31033
Temperament Variability Among Socio-Demographic and Clinical Subgroups of Children with Autism Spectrum Disorder in the Study to Explore Early Development

Poster Presentation
Saturday, May 4, 2019: 11:30 AM-1:30 PM
Room: 710 (Palais des congres de Montreal)
B. Barger1, E. Moody2, S. Rosenberg3 and L. Wiggins4, (1)Georgia State University, Atlanta, GA, (2)University of Colorado, Denver, Aurora, CO, (3)University of Colorado Anschutz Medical Campus, Aurora, CO, (4)Centers for Disease Control and Prevention, Atlanta, GA
Background: The proposed factor structure of the Behavioral Style Questionnaire (BSQ) is not supported in children with autism spectrum disorder (ASD), for whom a 10-factor solution may be best. It is unknown whether socio-demographic and clinical variables are associated with expression of these 10 factors among children with ASD.

Objectives: To compare socio-demographic and clinical subgroups of children with ASD on alternative BSQ temperament factors.

Methods: Data were collected in the Study to Explore Early Development-Phase I (SEED1). SEED1 is a case-control study funded by the Centers for Disease Control and Prevention and conducted at multiple sites throughout the U.S. (catchment areas in CA, CO, GA, MD, NC and PA). Children with ASD were recruited through developmental disability service organizations and were aged 2-5 years at time of enrollment. Clinicians confirmed ASD status with the Autism Diagnostic Observation Schedule and Autism Diagnostic Interview Revised. BSQ data were obtained via caregiver self-administered questionnaire.

Revised BSQ (BSQ–R) Bartlett factor scores were developed via exploratory factor analysis (M=0; SD=1): (1) Maladaptivity (e.g., “bothered by changes”), (2) Environmental Sensitivity (e.g., “sensitive to noises”), (3) Quiet Persistence (“practices [to mastery]”), (4) Social Inattention (e.g., “does not acknowledge [when called]”), (5) Social Approach (e.g., “approaches [unknown children]”), (6) Activity (e.g., “[frequently] runs”), (7) Crying, (8) Rhythmicity (e.g., “hungry at dinner”), (9) Food Openness (e.g., “tries new foods”), and (10) Negative Social (e.g., “complains about friends”).

Maladaptivity, Quiet Persistence, Social Approach, Crying, Rhythmicity, Food Openness, and Negative Social were non-parametrically distributed. ANOVA and T-tests compared groups for parametric factors; Friedman ANOVAs and Wilcoxon Rank Sums compared groups for non-parametric factors.

Socio-demographic subgroups were sex (male/female), maternal race (White/Black/Other), maternal ethnicity (Hispanic/non-Hispanic), and maternal education (high school or less /some college or college degree/advanced degree). Clinical subgroups were intellectual disability (ID; no/yes) defined as a Mullen Scales of Early Learning Early Language Composite Score < 70, and nonverbal status (no/yes) measured by the Social Communication Questionnaire.
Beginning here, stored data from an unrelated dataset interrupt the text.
(* ===== verification/Changes.v ===== *)
(** * Trie logs

    Models [src/src/changes.rs]: [Change], [ChangeBatch] (the changes of a
    commit, by key), their serialisation to trie-log entries and back, and
    [ChangeStore]. *)
From S2P Require Import Prelude Id Database External.

Record Change := mkChange {
  old_value : option ByteVec;
  new_value : option ByteVec;
}.
#[export] Instance Change_eq_dec : EqDecision Change.
Proof. solve_decision. Defined.

Definition Change_default : Change := mkChange None None.

Abbreviation ChangeBatch := (gmap TrieKey Change) (only parsing).

Definition KEY_SEPARATOR : Z := 0.
Definition NEW_VALUE : Z := 0.
Definition OLD_VALUE : Z := 1.

Definition ChangeBatch_insert_in_place (key : TrieKey) (change : Change) (self : ChangeBatch) : ChangeBatch :=
  match self !! key with
  | Some e =>
      let old := match e.(old_value) with None => change.(old_value) | Some o => Some o end in
      <[key := mkChange old change.(new_value)]> self
  | None => <[key := change]> self
  end.

Section Serialization.
Context {ID : Type} `{Id ID} `{HashMapIter}.

Definition key_old_value (id : ID) (key : TrieKey) : ByteVec :=
  to_bytes id ++ [KEY_SEPARATOR] ++ TrieKey_as_slice key ++ [TrieKey_u8 key] ++ [OLD_VALUE].

Definition key_new_value (id : ID) (key : TrieKey) : ByteVec :=
  to_bytes id ++ [KEY_SEPARATOR] ++ TrieKey_as_slice key ++ [TrieKey_u8 key] ++ [NEW_VALUE].

(** The body of [serialize]'s [flat_map]. *)
Definition Change_serialize (id : ID) (change_key : TrieKey) (change : Change) : list (ByteVec * ByteVec) :=
  match change.(old_value), change.(new_value) with
  | Some old_value, Some new_value =>
      if decide (old_value = new_value) then []
      else [(key_old_value id change_key, old_value); (key_new_value id change_key, new_value)]
  | Some old_value, None => [(key_old_value id change_key, old_value)]
  | None, Some new_value => [(key_new_value id change_key, new_value)]
  | None, None => []
  end.

Definition ChangeBatch_serialize (self : ChangeBatch) (id : ID) : list (ByteVec * ByteVec) :=
  hash_iter self ≫= fun '(change_key, change) => Change_serialize id change_key change.

(** The loop state of [deserialize]. *)
Record DeserializeState := mkDeserializeState {
  change_batch : gmap TrieKey Change;
  current_change : Change;
  last_key : option TrieKey;
}.

(** [key.pop()] twice, then [key[id.len() + 1..]]. *)
Definition split_log_key (id_len : nat) (key : ByteVec) : option (ByteVec * Z * Z) :=
  if decide (length key < id_len + 3) then None
  else
    change_type ← last key;
    let key := removelast key in
    key_type ← last key;
    let key := removelast key in
    Some (drop (id_len + 1) key, key_type, change_type).

Definition ChangeBatch_deserialize_entry {E} (id_len : nat) (st : DeserializeState)
    (entry : ByteVec * ByteVec) : outcome E DeserializeState :=
  let '(key, value) := entry in
  '(change_key_bytes, key_type, change_type) ← expect (split_log_key id_len key) "Invalid key format";
  change_key ← TrieKey_from_variant_and_bytes key_type change_key_bytes;
  let '(change_batch, current_change) :=
    match st.(last_key) with
    | Some last_key =>
        if decide (last_key = change_key) then (st.(change_batch), st.(current_change))
        else (ChangeBatch_insert_in_place last_key st.(current_change) st.(change_batch), Change_default)
    | None => (st.(change_batch), st.(current_change))
    end in
  current_change ←
    (if decide (change_type = NEW_VALUE) then Ok (mkChange current_change.(old_value) (Some value))
     else if decide (change_type = OLD_VALUE) then Ok (mkChange (Some value) current_change.(new_value))
     else Panic "Invalid change type");
  Ok (mkDeserializeState change_batch current_change (Some change_key)).

Fixpoint ChangeBatch_deserialize_loop {E} (id_len : nat) (changes : list (ByteVec * ByteVec))
    (st : DeserializeState) : outcome E DeserializeState :=
  match changes with
  | [] => Ok st
  | entry :: changes =>
      st ← ChangeBatch_deserialize_entry id_len st entry;
      ChangeBatch_deserialize_loop id_len changes st
  end.

Definition ChangeBatch_deserialize {E} (id : ID) (changes : list (ByteVec * ByteVec)) : outcome E ChangeBatch :=
  let id := to_bytes id in
  st ← ChangeBatch_deserialize_loop (length id) changes (mkDeserializeState ∅ Change_default None);
  match st.(last_key) with
  | Some last_key =>
      if bool_decide (is_Some st.(current_change).(new_value)) || bool_decide (is_Some st.(current_change).(old_value))
      then Ok (ChangeBatch_insert_in_place last_key st.(current_change) st.(change_batch))
      else Ok st.(change_batch)
  | None => Ok st.(change_batch)
  end.
End Serialization.

Record ChangeStore := mkChangeStore { current_changes : ChangeBatch }.
Definition ChangeStore_new : ChangeStore := mkChangeStore ∅.

(** ** The round trip *)
Section Roundtrip.
Context {ID : Type} `{Id ID} `{HashMapIter}.

(** What [serialize] keeps: the changes that change something. *)
Definition changing (kc : TrieKey * Change) : Prop := kc.2.(old_value) <> kc.2.(new_value).
#[export] Instance changing_dec kc : Decision (changing kc).
Proof. unfold changing. apply _. Defined.

Lemma split_log_key_eq (id : ID) key ty :
  split_log_key (length (to_bytes id)) (to_bytes id ++ [KEY_SEPARATOR] ++ TrieKey_as_slice key ++ [TrieKey_u8 key] ++ [ty]) =
  Some (TrieKey_as_slice key, TrieKey_u8 key, ty).
Proof.
  assert (forall (b : list Z) x y, split_log_key (length (to_bytes id)) (((to_bytes id ++ [KEY_SEPARATOR]) ++ b ++ [x]) ++ [y]) = Some (b, x, y)) as Hsplit.
  { intros b x y. unfold split_log_key. rewrite decide_False by (rewrite !length_app; cbn; lia).
    rewrite last_snoc, removelast_app, app_nil_r by done. cbn [mbind option_bind].
    rewrite app_assoc, last_snoc, removelast_app, app_nil_r by done. cbn [mbind option_bind].
    rewrite drop_app_ge by (rewrite length_app; cbn; lia). rewrite length_app. cbn [length].
    by rewrite Nat.sub_diag. }
  rewrite <- Hsplit. by rewrite <- !app_assoc.
Qed.

(** [insert_in_place] of what is pending. *)
Definition flush (st : DeserializeState) : gmap TrieKey Change :=
  match st.(last_key) with
  | Some k => ChangeBatch_insert_in_place k st.(current_change) st.(change_batch)
  | None => st.(change_batch)
  end.

Lemma deserialize_change {E} (id : ID) key ch st :
  changing (key, ch) -> st.(last_key) <> Some key ->
  (st.(last_key) = None -> st.(current_change) = Change_default) ->
  ChangeBatch_deserialize_loop (E := E) (length (to_bytes id)) (Change_serialize id key ch) st =
  Ok (mkDeserializeState (flush st) ch (Some key)).
Proof.
  intros Hch Hlast Hcur.
  assert (forall ty v (st : DeserializeState), st.(last_key) <> Some key ->
    (st.(last_key) = None -> st.(current_change) = Change_default) ->
    (ty = NEW_VALUE \/ ty = OLD_VALUE) ->
    ChangeBatch_deserialize_entry (E := E) (length (to_bytes id)) st
      (to_bytes id ++ [KEY_SEPARATOR] ++ TrieKey_as_slice key ++ [TrieKey_u8 key] ++ [ty], v) =
    Ok (mkDeserializeState (flush st)
      (if decide (ty = NEW_VALUE) then mkChange None (Some v) else mkChange (Some v) None) (Some key))) as Hfirst.
  { intros ty v st' Hl Hc Hty. unfold ChangeBatch_deserialize_entry. rewrite split_log_key_eq. cbn [expect mbind outcome_bind].
    rewrite TrieKey_from_variant_roundtrip. cbn [mbind outcome_bind]. unfold flush.
    destruct (last_key st') as [lk|].
    - rewrite decide_False by congruence. by destruct Hty as [-> | ->].
    - rewrite Hc by done. by destruct Hty as [-> | ->]. }
  destruct ch as [[o|] [n|]]; unfold changing in Hch; cbn in Hch; unfold Change_serialize; cbn [old_value new_value].
  - rewrite decide_False by congruence. cbn [ChangeBatch_deserialize_loop]. unfold key_old_value, key_new_value.
    rewrite (Hfirst OLD_VALUE) by auto. cbn [mbind outcome_bind].
    unfold ChangeBatch_deserialize_entry. rewrite split_log_key_eq. cbn [expect mbind outcome_bind].
    rewrite TrieKey_from_variant_roundtrip. cbn [mbind outcome_bind last_key]. by rewrite decide_True.
  - cbn [ChangeBatch_deserialize_loop]. unfold key_old_value. by rewrite (Hfirst OLD_VALUE) by auto.
  - cbn [ChangeBatch_deserialize_loop]. unfold key_new_value. by rewrite (Hfirst NEW_VALUE) by auto.
  - done.
Qed.

Lemma Change_serialize_trivial (id : ID) key ch : ~ changing (key, ch) -> Change_serialize id key ch = [].
Proof.
  intros Hch. apply dec_stable in Hch. cbn in Hch. destruct ch as [[o|] [n|]]; cbn in *; try done.
  unfold Change_serialize. cbn. rewrite decide_True; [done|]. congruence.
Qed.

Lemma deserialize_loop_app {E} n l1 l2 st :
  ChangeBatch_deserialize_loop (E := E) n (l1 ++ l2) st =
  st' ← ChangeBatch_deserialize_loop n l1 st; ChangeBatch_deserialize_loop n l2 st'.
Proof.
  revert st. induction l1 as [|e l1 IH]; intros st; [done|]. cbn.
  destruct (ChangeBatch_deserialize_entry n st e); cbn; [apply IH|done..].
Qed.

(** The pending change is one that [serialize] wrote. *)
Definition state_ok (st : DeserializeState) : Prop :=
  match st.(last_key) with
  | Some k => changing (k, st.(current_change))
  | None => st.(current_change) = Change_default /\ st.(change_batch) = ∅
  end.

Lemma insert_in_place_fresh k ch (b : gmap TrieKey Change) :
  b !! k = None -> ChangeBatch_insert_in_place k ch b = <[k := ch]> b.
Proof. intros Hk. unfold ChangeBatch_insert_in_place. by rewrite Hk. Qed.

Lemma deserialize_list {E} (id : ID) (l : list (TrieKey * Change)) st :
  NoDup l.*1 -> state_ok st ->
  (forall k, k ∈ l.*1 -> flush st !! k = None /\ st.(last_key) <> Some k) ->
  (forall k, st.(last_key) = Some k -> st.(change_batch) !! k = None) ->
  exists st', ChangeBatch_deserialize_loop (E := E) (length (to_bytes id))
      (l ≫= fun '(k, ch) => Change_serialize id k ch) st = Ok st' /\ state_ok st' /\
    flush st' = list_to_map (filter changing l) ∪ flush st.
Proof.
  revert st. induction l as [|[k ch] l IH]; intros st Hnd Hst Hfresh Hlast.
  - exists st. split; [done|]. split; [done|]. cbn. by rewrite map_empty_union.
  - cbn in Hnd. apply NoDup_cons in Hnd as [Hk Hnd]. cbn [mbind list_bind]. rewrite deserialize_loop_app.
    destruct (decide (changing (k, ch))) as [Hch|Hch].
    + rewrite deserialize_change; [|done|apply Hfresh; by left|].
      2:{ intros Hl. unfold state_ok in Hst. rewrite Hl in Hst. by destruct Hst. }
      cbn [mbind outcome_bind]. set (st1 := mkDeserializeState _ _ _).
      destruct (Hfresh k ltac:(by left)) as [Hfk _].
      assert (flush st1 = <[k := ch]> (flush st)) as Hf1 by (unfold flush at 1, st1; cbn; by apply insert_in_place_fresh).
      destruct (IH st1) as (st' & Hrun & Hst' & Hf); [done|done| | |].
      * intros k' Hk'. rewrite Hf1. destruct (Hfresh k' ltac:(by right)) as [Hfk' _].
        assert (k <> k') by (intros ->; done). split; [by rewrite lookup_insert_ne|]. cbn. congruence.
      * cbn. by intros k' [= <-].
      * exists st'. split; [exact Hrun|]. split; [done|]. rewrite Hf, Hf1, filter_cons_True by done. cbn.
        rewrite <- insert_union_l. symmetry. apply insert_union_r.
        apply not_elem_of_list_to_map_1. intros Hin. apply Hk.
        apply list_elem_of_fmap in Hin as (e & -> & He). apply list_elem_of_fmap. exists e.
        split; [done|]. by apply list_elem_of_filter in He as [_ ?].
    + rewrite Change_serialize_trivial by done. cbn [ChangeBatch_deserialize_loop mbind outcome_bind].
      rewrite filter_cons_False by done. apply IH; [done|done| |done].
      intros k' Hk'. apply Hfresh. by right.
Qed.

(** C30 Writing the changes of a commit to the trie log and reading the entries
    back in the order they were written restores the changes, less those that
    change nothing. *)
Theorem ChangeBatch_deserialize_serialize {E} (id : ID) (b : gmap TrieKey Change) :
  ChangeBatch_deserialize (E := E) id (ChangeBatch_serialize b id) = Ok (filter (fun kc => kc.2.(old_value) <> kc.2.(new_value)) b).
Proof.
  unfold ChangeBatch_deserialize, ChangeBatch_serialize.
  assert (NoDup (hash_iter b).*1) as Hnd by (rewrite hash_iter_perm; apply NoDup_fst_map_to_list).
  destruct (deserialize_list (E := E) id (hash_iter b) (mkDeserializeState ∅ Change_default None)) as (st & Hrun & Hst & Hf).
  { done. } { by split. } { intros k _. split; [apply lookup_empty|done]. } { done. }
  rewrite Hrun. cbn [mbind outcome_bind].
  assert (flush st = filter changing b) as Hflush.
  { rewrite Hf. cbn [flush last_key change_batch]. rewrite map_union_empty. apply map_eq. intros k.
    assert (NoDup (filter changing (hash_iter b)).*1) as Hndf.
    { eapply sublist_NoDup; [exact Hnd|apply fmap_sublist, sublist_filter]. }
    apply option_eq. intros ch. rewrite <- (elem_of_list_to_map _ _ _ Hndf), list_elem_of_filter, hash_iter_perm,
      elem_of_map_to_list, map_lookup_filter_Some. tauto. }
  change (filter _ b) with (filter changing b). rewrite <- Hflush. unfold state_ok, flush in *. destruct (last_key st) as [lk|].
  - destruct (current_change st) as [[o|] [n|]]; done.
  - done.
Qed.
End Roundtrip.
Results: White mothers reported more problems with Maladaptivity, Social Inattention, and Food Openness in their child with ASD than did Black or Other race mothers; Black mothers reported more problems with Crying than did White or Other race mothers. Hispanic mothers reported more problems with Food Openness than did non-Hispanic mothers. Mothers with HS education reported more problems with Quiet Persistence but fewer problems with Crying than did those with more education. Children with ASD and ID had more problems with Environmental Sensitivity, Quiet Persistence, Rhythmicity, Food Openness, and Activity and fewer problems with Negative Social than those without ID. Non-verbal children with ASD had more problems with Negative Social and fewer problems with Environmental Sensitivity, Quiet Persistence, Social Approach, and Rhythmicity than did verbal children with ASD. All reported differences are significant at p < .05.

Conclusions: Socio-demographic and clinical variables are associated with BSQ-R scores for children with ASD. Future research is needed to better understand these associations and the resultant impact on family functioning.